In c++11, is there ever still a need to pass in a reference to an object that will accept the output of a function?
Asked Answered
M

3

5

Prior to C++11, if I had a function that operated on large objects, my instinct would be to write functions with this kind of prototype.

void f(A &return_value, A const &parameter_value);

(Here, return_value is just a blank object which will receive the output of the function. A is just some class which is large and expensive to copy.)

In C++11, taking advantage of move semantics, the default recommendation (as I understand it) is the more straightforward:

A f(A const &parameter_value);

Is there ever still a need to do it the old way, passing in an object to hold the return value?

Melleta answered 16/6, 2012 at 4:54 Comment(4)
I thought the default recommendation has always been "do what is convenient and go out of your way if you find it necessary"...Gilbertina
There never was such need, check out cpp-next.com/archive/2009/08/want-speed-pass-by-valueIntra
@K-ballo: There might have been a need pre-standard (though people tend not to acknowledge it, C++ existed almost 20 years before it was standardized). Though maybe not, I was just starting to learn C++ about the time of standardization (and didn't even know it was happening at the time), was there such a thing as copy elision before the standard? Was it utilized by popular compilers?Johnstone
@Benjamin Lindley: Granted, never is going to far.Intra
C
7

Others have covered the case where A might not have a cheap move constructor. I'm assuming your A does. But there is still one more situation where you might want to pass in an "out" parameter:

If A is some type like vector or string and it is known that the "out" parameter already has resources (such as memory) that can be reused within f, then it makes sense to reuse that resource if you can. For example consider:

void get_info(std::string&);
bool process_info(const std::string&);

void
foo()
{
    std::string info;
    for (bool not_done = true; not_done;)
    {
        info.clear();
        get_info(info);
        not_done = process_info(info);
    }
}

vs:

std::string get_info();
bool process_info(const std::string&);

void
foo()
{
    for (bool not_done = true; not_done;)
    {
        std::string info = get_info();
        not_done = process_info(info);
    }
}

In the first case, capacity will build up in the string as the loop executes, and that capacity is then potentially reused on each iteration of the loop. In the second case a new string is allocated on every iteration (neglecting the small string optimization buffer).

Now this isn't to say that you should never return std::string by value. Just that you should be aware of this issue and apply engineering judgment on a case by case basis.
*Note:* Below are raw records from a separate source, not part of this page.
(* ===== verification/Session.v ===== *)
(** * pkg/ws/client.go: sessions with the relay

    The goroutines of a client over its lifetime: the session's reader, writer, pinger
    and closer, and the message handlers, which outlive the session they were started
    in. Each call on the connection takes time: it starts in one step and returns in
    another, so that calls of several goroutines can overlap. *)

From S2P Require Import Prelude GoStrings Client.
#[local] Open Scope nat_scope.

(** Where [connectAndServe] is: not running, in [readLoop], after it returned, in
    [wg.Wait]. *)
Inductive reader_pc := NoSession | Reading | Returned | Waiting.
Inductive writer_pc := WIdle | WWriting (msg : string) | WDone.
Inductive pinger_pc := PIdle | PWriting | PDone.
Inductive closer_pc := CWaiting | CWriting | CDone.

Record client := MkClient {
  reader : reader_pc;
  writer : writer_pc;
  pinger : pinger_pc;
  closer : closer_pc;
  health : bool;                     (* healthReportLoop runs *)
  metadata : bool;                   (* sendMetadata runs *)
  cancelled : bool;                  (* the session's context *)
  conn_open : bool;
  sendCh : list string;
  handlers : list string;            (* messages being handled *)
  (* history *)
  sessions : nat;
  received : list string;
  handled : list string;
  accepted : list string;            (* messages that [Send] queued *)
  dropped : list string;             (* messages that did not fit *)
  out : list (string * bool);        (* writes that returned, and whether they succeeded *)
}.

Definition new_client : client :=
  MkClient NoSession WDone PDone CDone false false true false [] [] 0 [] [] [] [] [].

(** [Send] from any goroutine. *)
Definition client_Send (c : client) (msg : string) : client :=
  let fits := length (sendCh c) <? sendCapacity in
  MkClient (reader c) (writer c) (pinger c) (closer c) (health c) (metadata c) (cancelled c) (conn_open c)
    (Client.Send (sendCh c) msg) (handlers c) (sessions c) (received c) (handled c)
    (if fits then accepted c ++ [msg] else accepted c)
    (if fits then dropped c else dropped c ++ [msg]) (out c).

Definition set_reader (c : client) (r : reader_pc) : client :=
  MkClient r (writer c) (pinger c) (closer c) (health c) (metadata c) (cancelled c) (conn_open c) (sendCh c) (handlers c)
    (sessions c) (received c) (handled c) (accepted c) (dropped c) (out c).
Definition set_writer (c : client) (w : writer_pc) : client :=
  MkClient (reader c) w (pinger c) (closer c) (health c) (metadata c) (cancelled c) (conn_open c) (sendCh c) (handlers c)
    (sessions c) (received c) (handled c) (accepted c) (dropped c) (out c).
Definition set_pinger (c : client) (p : pinger_pc) : client :=
  MkClient (reader c) (writer c) p (closer c) (health c) (metadata c) (cancelled c) (conn_open c) (sendCh c) (handlers c)
    (sessions c) (received c) (handled c) (accepted c) (dropped c) (out c).
Definition set_closer (c : client) (x : closer_pc) (o : bool) : client :=
  MkClient (reader c) (writer c) (pinger c) x (health c) (metadata c) (cancelled c) o (sendCh c) (handlers c)
    (sessions c) (received c) (handled c) (accepted c) (dropped c) (out c).
Definition cancel (c : client) : client :=
  MkClient (reader c) (writer c) (pinger c) (closer c) (health c) (metadata c) true (conn_open c) (sendCh c) (handlers c)
    (sessions c) (received c) (handled c) (accepted c) (dropped c) (out c).
Definition set_queue (c : client) (q : list string) : client :=
  MkClient (reader c) (writer c) (pinger c) (closer c) (health c) (metadata c) (cancelled c) (conn_open c) q (handlers c)
    (sessions c) (received c) (handled c) (accepted c) (dropped c) (out c).
Definition wrote (c : client) (msg : string) (ok : bool) : client :=
  MkClient (reader c) (writer c) (pinger c) (closer c) (health c) (metadata c) (cancelled c) (conn_open c) (sendCh c) (handlers c)
    (sessions c) (received c) (handled c) (accepted c) (dropped c) (out c ++ [(msg, ok)]).

Definition set_reporters (c : client) (h m : bool) : client :=
  MkClient (reader c) (writer c) (pinger c) (closer c) h m (cancelled c) (conn_open c) (sendCh c) (handlers c)
    (sessions c) (received c) (handled c) (accepted c) (dropped c) (out c).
Cephalo answered 16/6, 2012 at 13:19 Comment(0)
C
3

It is possible for an object to be large and expensive to copy, and for which move semantics cannot improve on copying. Consider:

struct A {
    std::array<double,100000> m_data;
};

It may not be a good idea to design your objects this way, but if you have an object of this type for some reason and you want to write a function to fill the data in then you might do it using an out param.
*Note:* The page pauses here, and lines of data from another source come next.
(* ===== verification/RedisFacts.v ===== *)
(** * Redis: clients are accounted for, commands are on the list *)

From S2P Require Import Prelude GoStrings GoJson GoJsonFacts GoAny GoTime NetIP Registry Redis.
From Stdlib Require Import SpecFloat.
#[local] Open Scope Z_scope.

(** ** Blank strings and single words *)

Lemma runes_nonempty s : Forall (λ r, r ≠ "") (runes s).
Proof. eapply Forall_impl; [apply runes_shape|]. by destruct 1. Qed.

Lemma fields_go_nil acc l :
  Forall (λ r, r ≠ "") l → fields_go acc l = [] ↔ acc = "" ∧ forallb is_space l = true.
Proof.
  intros Hl. revert acc. induction Hl as [|r l Hr _ IH]; intros acc; cbn [fields_go forallb].
  - destruct (String.eqb_spec acc ""); naive_solver.
  - destruct (is_space r); simpl.
    + destruct (String.eqb_spec acc "") as [-> |]; [by rewrite IH|naive_solver].
    + rewrite IH. destruct acc; [|naive_solver]. rewrite app_nil_l. naive_solver.
Qed.

Lemma Fields_nil s : Fields s = [] ↔ forallb is_space (runes s) = true.
Proof. unfold Fields. rewrite fields_go_nil by apply runes_nonempty. naive_solver. Qed.

Lemma fields_go_word acc l :
  forallb (λ r, negb (is_space r)) l = true →
  fields_go acc l = if String.eqb (acc +:+ concat_str l) "" then [] else [acc +:+ concat_str l].
Proof.
  revert acc. induction l as [|r l IH]; intros acc; cbn [fields_go forallb].
  - intros _. unfold concat_str. simpl. by rewrite app_nil_r.
  - intros [Hr%negb_true_iff Hl]%andb_true_iff. rewrite Hr, IH by done.
    by rewrite concat_str_cons, app_assoc.
Qed.

(** A string without white space is its own only field. *)
Lemma Fields_word s :
  s ≠ "" → forallb (λ r, negb (is_space r)) (runes s) = true → Fields s = [s].
Proof.
  intros Hs H. unfold Fields. rewrite fields_go_word by done.
  rewrite app_nil_l, concat_runes. by apply String.eqb_neq in Hs as ->.
Qed.

(** ** What a request sends *)

Definition on_list (args : list any) : Prop :=
  ∃ command name l rest, args = AStr command :: rest ∧ Fields command = name :: l ∧
                         ToLower name ∈ readOnlyCommands.

Lemma handleCommand_do e c req r ev c' args :
  handleCommand e c req = Return (r, ev) → Sent c' (Do args) ∈ ev → c' = c ∧ on_list args.
Proof.
  unfold handleCommand. intros H Hin.
  destruct (String.eqb _ ""); [injection H as <- <-; by apply not_elem_of_nil in Hin|].
  destruct (Fields _) as [|name l] eqn:EF; [done|].
  case_bool_decide as Hname; injection H as <- <-; [|by apply not_elem_of_nil in Hin].
  apply list_elem_of_singleton in Hin. injection Hin as -> ->. split; [done|].
  unfold on_list. eauto 10.
Qed.

(** The calls other than [Do] are fixed reads; [Do] carries MEMORY STATS or the
    command of the request. *)
Lemma HandleRequest_do e p req r ev c args :
  HandleRequest e p req = Return (r, ev) → Sent c (Do args) ∈ ev →
  client p = Some c ∧ (args = [AStr "MEMORY"; AStr "STATS"] ∨ on_list args).
Proof.
  unfold HandleRequest, handleInfo, handleSlowlog, handleClientList,
    handleMemoryStats, handleClusterInfo.
  intros H Hin. destruct (client p) as [c'|];
    [|injection H as <- <-; by apply not_elem_of_nil in Hin].
  repeat (case_match;
    [first [ injection H as <- <-; apply list_elem_of_singleton in Hin; simplify_eq; by auto
           | destruct (handleCommand_do _ _ _ _ _ _ _ H Hin) as [-> ?]; by auto ]|]).
  injection H as <- <-. by apply not_elem_of_nil in Hin.
Qed.

(** A command the proxy sends to the server is on the read-only list: whenever
    the command name sent has no white space in it, as every name the server knows,
    its lower-case form is a listed command. *)
Theorem redis_commands_listed e p req r ev c name rest :
  HandleRequest e p req = Return (r, ev) → Sent c (Do (AStr name :: rest)) ∈ ev →
  name ≠ "" → forallb (λ x, negb (is_space x)) (runes name) = true →
  ToLower name ∈ readOnlyCommands.
Proof.
  intros H Hin Hne Hw.
  destruct (HandleRequest_do _ _ _ _ _ _ _ H Hin) as (_ & [E|(n & w & l & rest' & E & EF & Hw')]).
  - injection E as -> _. apply (bool_decide_eq_true_1 _). vm_compute. reflexivity.
  - injection E as -> _. rewrite Fields_word in EF by done. injection EF as <- _. done.
Qed.

(** A request makes the agent panic exactly if it is a redis_command to a
    configured proxy whose command is not empty but blank. *)
Theorem redis_panics_iff e p req :
  HandleRequest e p req = Panic ↔
  client p ≠ None ∧ req_Action req = "redis_command" ∧
  as_string (req_Params req !! "command") ≠ "" ∧
  forallb is_space (runes (as_string (req_Params req !! "command"))) = true.
Proof.
  rewrite <- Fields_nil. unfold HandleRequest.
  destruct (client p) as [c|]; [|naive_solver]. generalize (req_Action req) as a. intros a.
  destruct (String.eqb_spec a "redis_command") as [-> |Ha].
  - simpl. unfold handleCommand. generalize (as_string (req_Params req !! "command")) as s.
    intros s. destruct (String.eqb_spec s ""); [naive_solver|].
    destruct (Fields s); [naive_solver|]. case_bool_decide; naive_solver.
  - split; [|naive_solver]. repeat case_match; done.
Qed.

(** ** Runs: configuration in its two steps, interleaved with everything else *)

Record system := MkSystem {
  s_proxy : Proxy;
  s_pending : option (client_ref * Config);      (* a configuration between its steps *)
  s_trace : list event;
}.

Definition opened (tr : list event) : list client_ref :=
  list_omap _ _ (λ x, match x with Opened c _ => Some c | _ => None end) tr.
Definition was_closed (tr : list event) : list client_ref :=
  list_omap _ _ (λ x, match x with Closed c => Some c | _ => None end) tr.

(** [configMu] admits one configuration at a time; a new client is a new object. *)
Inductive step : system → system → Prop :=
  | step_connect e p tr conf creds r ev :
      e_new e ∉ opened tr → Configure_connect e p conf creds = (r, ev) →
      step (MkSystem p None tr)
           (MkSystem p (match r with Ok x => Some x | Err _ => None end) (tr ++ ev))
  | step_commit p c cfg tr r p' ev :
      Configure_commit p c cfg = (r, p', ev) →
      step (MkSystem p (Some (c, cfg)) tr) (MkSystem p' None (tr ++ ev))
  | step_close e p pend tr r p' ev :
      Close e p = (r, p', ev) → step (MkSystem p pend tr) (MkSystem p' pend (tr ++ ev))
  | step_request e p pend tr req r ev :
      HandleRequest e p req = Return (r, ev) →
      step (MkSystem p pend tr) (MkSystem p pend (tr ++ ev))
  | step_health e p pend tr r ev :
      HealthCheck e p = (r, ev) → step (MkSystem p pend tr) (MkSystem p pend (tr ++ ev))
  | step_metadata e p pend tr r ev :
      CollectMetadata e p = (r, ev) → step (MkSystem p pend tr) (MkSystem p pend (tr ++ ev)).

Definition in_use (s : system) : list client_ref :=
  option_list (client (s_proxy s)) ++ option_list (fst <$> s_pending s).

Definition accounted (s : system) : Prop :=
  opened (s_trace s) ≡ₚ was_closed (s_trace s) ++ in_use s ∧
  NoDup (opened (s_trace s)) ∧
  (closed (s_proxy s) = true → client (s_proxy s) = None).

Lemma opened_app a b : opened (a ++ b) = opened a ++ opened b.
Proof. apply omap_app. Qed.
Lemma was_closed_app a b : was_closed (a ++ b) = was_closed a ++ was_closed b.
Proof. apply omap_app. Qed.

(** Calls to the server open and close nothing. *)
Definition only_calls (ev : list event) : Prop :=
  Forall (λ x, match x with Sent _ _ => True | _ => False end) ev.

Lemma only_calls_neutral ev : only_calls ev → opened ev = [] ∧ was_closed ev = [].
Proof. induction 1 as [|[] ev ? _ [IH1 IH2]]; try done. Qed.

Lemma HandleRequest_calls e p req r ev : HandleRequest e p req = Return (r, ev) → only_calls ev.
Proof.
  unfold HandleRequest, handleCommand, handleInfo, handleSlowlog, handleClientList,
    handleMemoryStats, handleClusterInfo, only_calls.
  intros H. repeat case_match; try discriminate H; injection H as _ <-; repeat constructor.
Qed.

Lemma accounted_calls p pend tr ev :
  accounted (MkSystem p pend tr) → only_calls ev → accounted (MkSystem p pend (tr ++ ev)).
Proof.
  intros H [E1 E2]%only_calls_neutral. unfold accounted in *. simpl in *.
  by rewrite opened_app, was_closed_app, E1, E2, !List.app_nil_r.
Qed.

Lemma accounted_connect e p tr conf creds r ev :
  accounted (MkSystem p None tr) → e_new e ∉ opened tr →
  Configure_connect e p conf creds = (r, ev) →
  accounted (MkSystem p (match r with Ok x => Some x | Err _ => None end) (tr ++ ev)).
Proof.
  unfold Configure_connect, accounted, in_use. simpl. rewrite !opened_app, !was_closed_app.
  intros (Hp & Hn & Hc) Hfresh H. rewrite List.app_nil_r in Hp.
  destruct (closed p) eqn:Ec; [injection H as <- <-; simpl; by rewrite !List.app_nil_r|].
  destruct (parse_config conf) as [cfg|err];
    [|injection H as <- <-; simpl; by rewrite !List.app_nil_r].
  assert (NoDup (opened tr ++ [e_new e])).
  { apply NoDup_app. split; [done|]. split; [|apply NoDup_singleton].
    intros x Hx ->%list_elem_of_singleton. done. }
  destruct (e_ping e (e_new e)); injection H as <- <-; simpl; rewrite ?List.app_nil_r.
  - split_and!; [|done..]. rewrite Hp. by rewrite List.app_assoc.
  - split_and!; [|done..]. rewrite Hp. rewrite <- !List.app_assoc.
    apply Permutation_app_head, Permutation_app_comm.
Qed.

Lemma accounted_commit p c cfg tr r p' ev :
  accounted (MkSystem p (Some (c, cfg)) tr) → Configure_commit p c cfg = (r, p', ev) →
  accounted (MkSystem p' None (tr ++ ev)).
Proof.
  unfold Configure_commit, accounted, in_use. simpl. rewrite !opened_app, !was_closed_app.
  intros (Hp & Hn & Hc) H.
  destruct (closed p) eqn:Ec; injection H as <- <- <-; simpl.
  - rewrite Hc in * by done. simpl in *. by rewrite !List.app_nil_r.
  - destruct (client p) as [old|]; simpl in *; rewrite ?List.app_nil_r; [|done].
    by rewrite <- List.app_assoc.
Qed.

Lemma accounted_close e p pend tr r p' ev :
  accounted (MkSystem p pend tr) → Close e p = (r, p', ev) →
  accounted (MkSystem p' pend (tr ++ ev)).
Proof.
  unfold Close, accounted, in_use. simpl. rewrite !opened_app, !was_closed_app.
  intros (Hp & Hn & Hc) H.
  destruct (client p) as [c|]; injection H as <- <- <-; simpl in *; rewrite ?List.app_nil_r.
  - split_and!; [|done..]. by rewrite <- List.app_assoc.
  - done.
Qed.

Lemma accounted_step s s' : step s s' → accounted s → accounted s'.
Proof.
  destruct 1 as [e p tr conf creds r ev Hf H|p c cfg tr r p' ev H|e p pend tr r p' ev H
    |e p pend tr req r ev H|e p pend tr r ev H|e p pend tr r ev H]; intros Hs.
  - by eapply accounted_connect.
  - by eapply accounted_commit.
  - by eapply accounted_close.
  - eapply accounted_calls; [done|]. by eapply HandleRequest_calls.
  - eapply accounted_calls; [done|]. unfold HealthCheck in H. unfold only_calls.
    case_match; simplify_eq; repeat constructor.
  - eapply accounted_calls; [done|]. unfold CollectMetadata in H. unfold only_calls.
    case_match; injection H as <- <-; repeat constructor.
Qed.

(** In every interleaving of configurations, requests, health checks and a
    shutdown, each client ever opened is either closed, exactly once, or the one the
    proxy holds, or that of a configuration in progress; and once the proxy is closed
    and no configuration is in progress, all of them are closed. *)
Theorem redis_clients_accounted s :
  rtc step (MkSystem New None []) s →
  NoDup (opened (s_trace s)) ∧
  opened (s_trace s) ≡ₚ was_closed (s_trace s) ++ in_use s ∧
  (closed (s_proxy s) = true → s_pending s = None →
   opened (s_trace s) ≡ₚ was_closed (s_trace s)).
Proof.
  intros Hr. assert (accounted s) as (Hp & Hn & Hc).
  { apply (rtc_invariant step accounted _ _ accounted_step Hr).
    unfold accounted. simpl. split; [done|]. split; [apply NoDup_nil_2|done]. }
  split_and!; [done..|]. intros Hcl Hpe. rewrite Hp. unfold in_use. rewrite Hc, Hpe by done.
  by rewrite List.app_nil_r.
Qed.

(** ** A server that answers *)

Definition demo_env (n : client_ref) : env :=
  MkEnv n (λ _, Ok tt) (λ _, Ok tt) (λ _, Ok "redis_version:7.2") (λ _, Ok []) (Ok "") (Ok "")
    (λ _, Ok (RAny (AStr "v"))).
Definition demo_conf : gmap string any := <["host" := AStr "cache.internal"]> ∅.
Definition demo_config : Config := Eval vm_compute in
  match parse_config demo_conf with Ok c => c | Err _ => zero_config end.
Definition demo_opts : Options := Eval vm_compute in buildRedisOptions demo_config ∅.
Definition demo_proxy : Proxy := MkProxy (Some 1%nat) demo_config false.
Definition demo_req (params : gmap string any) : ActionRequest :=
  MkRequest "r" "d" "redis_command" params "" "" ∅ "".
Definition demo_get : gmap string any :=
  <["command" := AStr "GET"]> (<["args" := AList [AStr "k"]]> ∅).

Lemma redis_commands_listed_witness : ToLower "GET" ∈ readOnlyCommands.
Proof.
  apply (redis_commands_listed (demo_env 1%nat) demo_proxy (demo_req demo_get)
           (Ok (MkResponse 200 "" "" "" (json_print (JObj [("result", JStr "v")])) None))
           [Sent 1%nat (Do [AStr "GET"; AStr "k"])] 1%nat "GET" [AStr "k"]).
  - vm_compute. reflexivity.
  - constructor.
  - done.
  - vm_compute. reflexivity.
Defined.

(** CLIENT and CLUSTER are on the list with whatever follows them. *)
Example client_kill_sent :
  HandleRequest (demo_env 1%nat) demo_proxy
    (demo_req (<["command" := AStr "CLIENT"]> (<["args" := AList [AStr "KILL"; AStr "ID"]]> ∅)))
  = Return (Ok (MkResponse 200 "" "" "" (json_print (JObj [("result", JStr "v")])) None),
            [Sent 1%nat (Do [AStr "CLIENT"; AStr "KILL"; AStr "ID"])]).
Proof. vm_compute. reflexivity. Qed.

Example info_sections :
  map_to_list (parseRedisInfo ("# Server" +:+ newline +:+ "redis_version:7.2" +:+ newline))
  = [("server.redis_version", "7.2")].
Proof. vm_compute. reflexivity. Qed.

(** The proxy is closed while its second configuration is being connected. *)
Definition demo_trace : list event :=
  [Opened 1%nat demo_opts; Sent 1%nat Ping; Opened 2%nat demo_opts; Sent 2%nat Ping;
   Closed 1%nat; Closed 2%nat].

Lemma redis_clients_accounted_witness :
  opened demo_trace ≡ₚ was_closed demo_trace.
Proof.
  refine (proj2 (proj2 (redis_clients_accounted
            (MkSystem (MkProxy None demo_config true) None demo_trace) _)) eq_refl eq_refl).
  eapply rtc_l; [eapply (step_connect (demo_env 1%nat) New [] demo_conf ∅ (Ok (1%nat, demo_config)));
    [vm_compute; inversion 1|vm_compute; reflexivity]|].
  eapply rtc_l; [eapply step_commit; reflexivity|].
  eapply rtc_l; [eapply (step_connect (demo_env 2%nat) _ _ demo_conf ∅ (Ok (2%nat, demo_config)));
    [vm_compute; intros H; repeat (inversion H as [|? ? ? H']; clear H; rename H' into H)
    |vm_compute; reflexivity]|].
  eapply rtc_l; [eapply (step_close (demo_env 0%nat)); reflexivity|].
  eapply rtc_l; [eapply step_commit; reflexivity|].
  apply rtc_refl.
Defined.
Chiquita answered 16/6, 2012 at 5:0 Comment(4)
I might consider using an out param, but only because I wouldn't want to allocate many of those on the stack. Constructing an object from function return value is as cheap as it gets on any sane compiler.Brink
@eq-: nobody asks you to allocate this on the stack, new f() is perfectly acceptable.Systematize
@matthieum. There's no way to by-pass stack allocation when a function returns an object by value.Brink
@eq-: not necessarily, because copy elision may kick in, in which case the object is built directly in the heap allocated area (I just checked with Clang that this is the case).Systematize
P
3

It depends: does your compiler support return-value-optimization, and is your function f designed to be able to use the RVO your compiler supports?

If so, then yes, by all means return by value. You will gain nothing at all by passing a mutable parameter, and you'll gain a great deal of code clarity by doing it this way. If not, then you have to investigate the definition of A.

For some types, a move is nothing more than a copy. If A doesn't contain anything that is actually worth moving (pointers transferring ownership and so forth), then you're not going to gain anything by moving. A move isn't free, after all; it's simply a copy that knows that anything owned by the original is being transferred to the copy. If the type doesn't own anything, then a move is just a copy.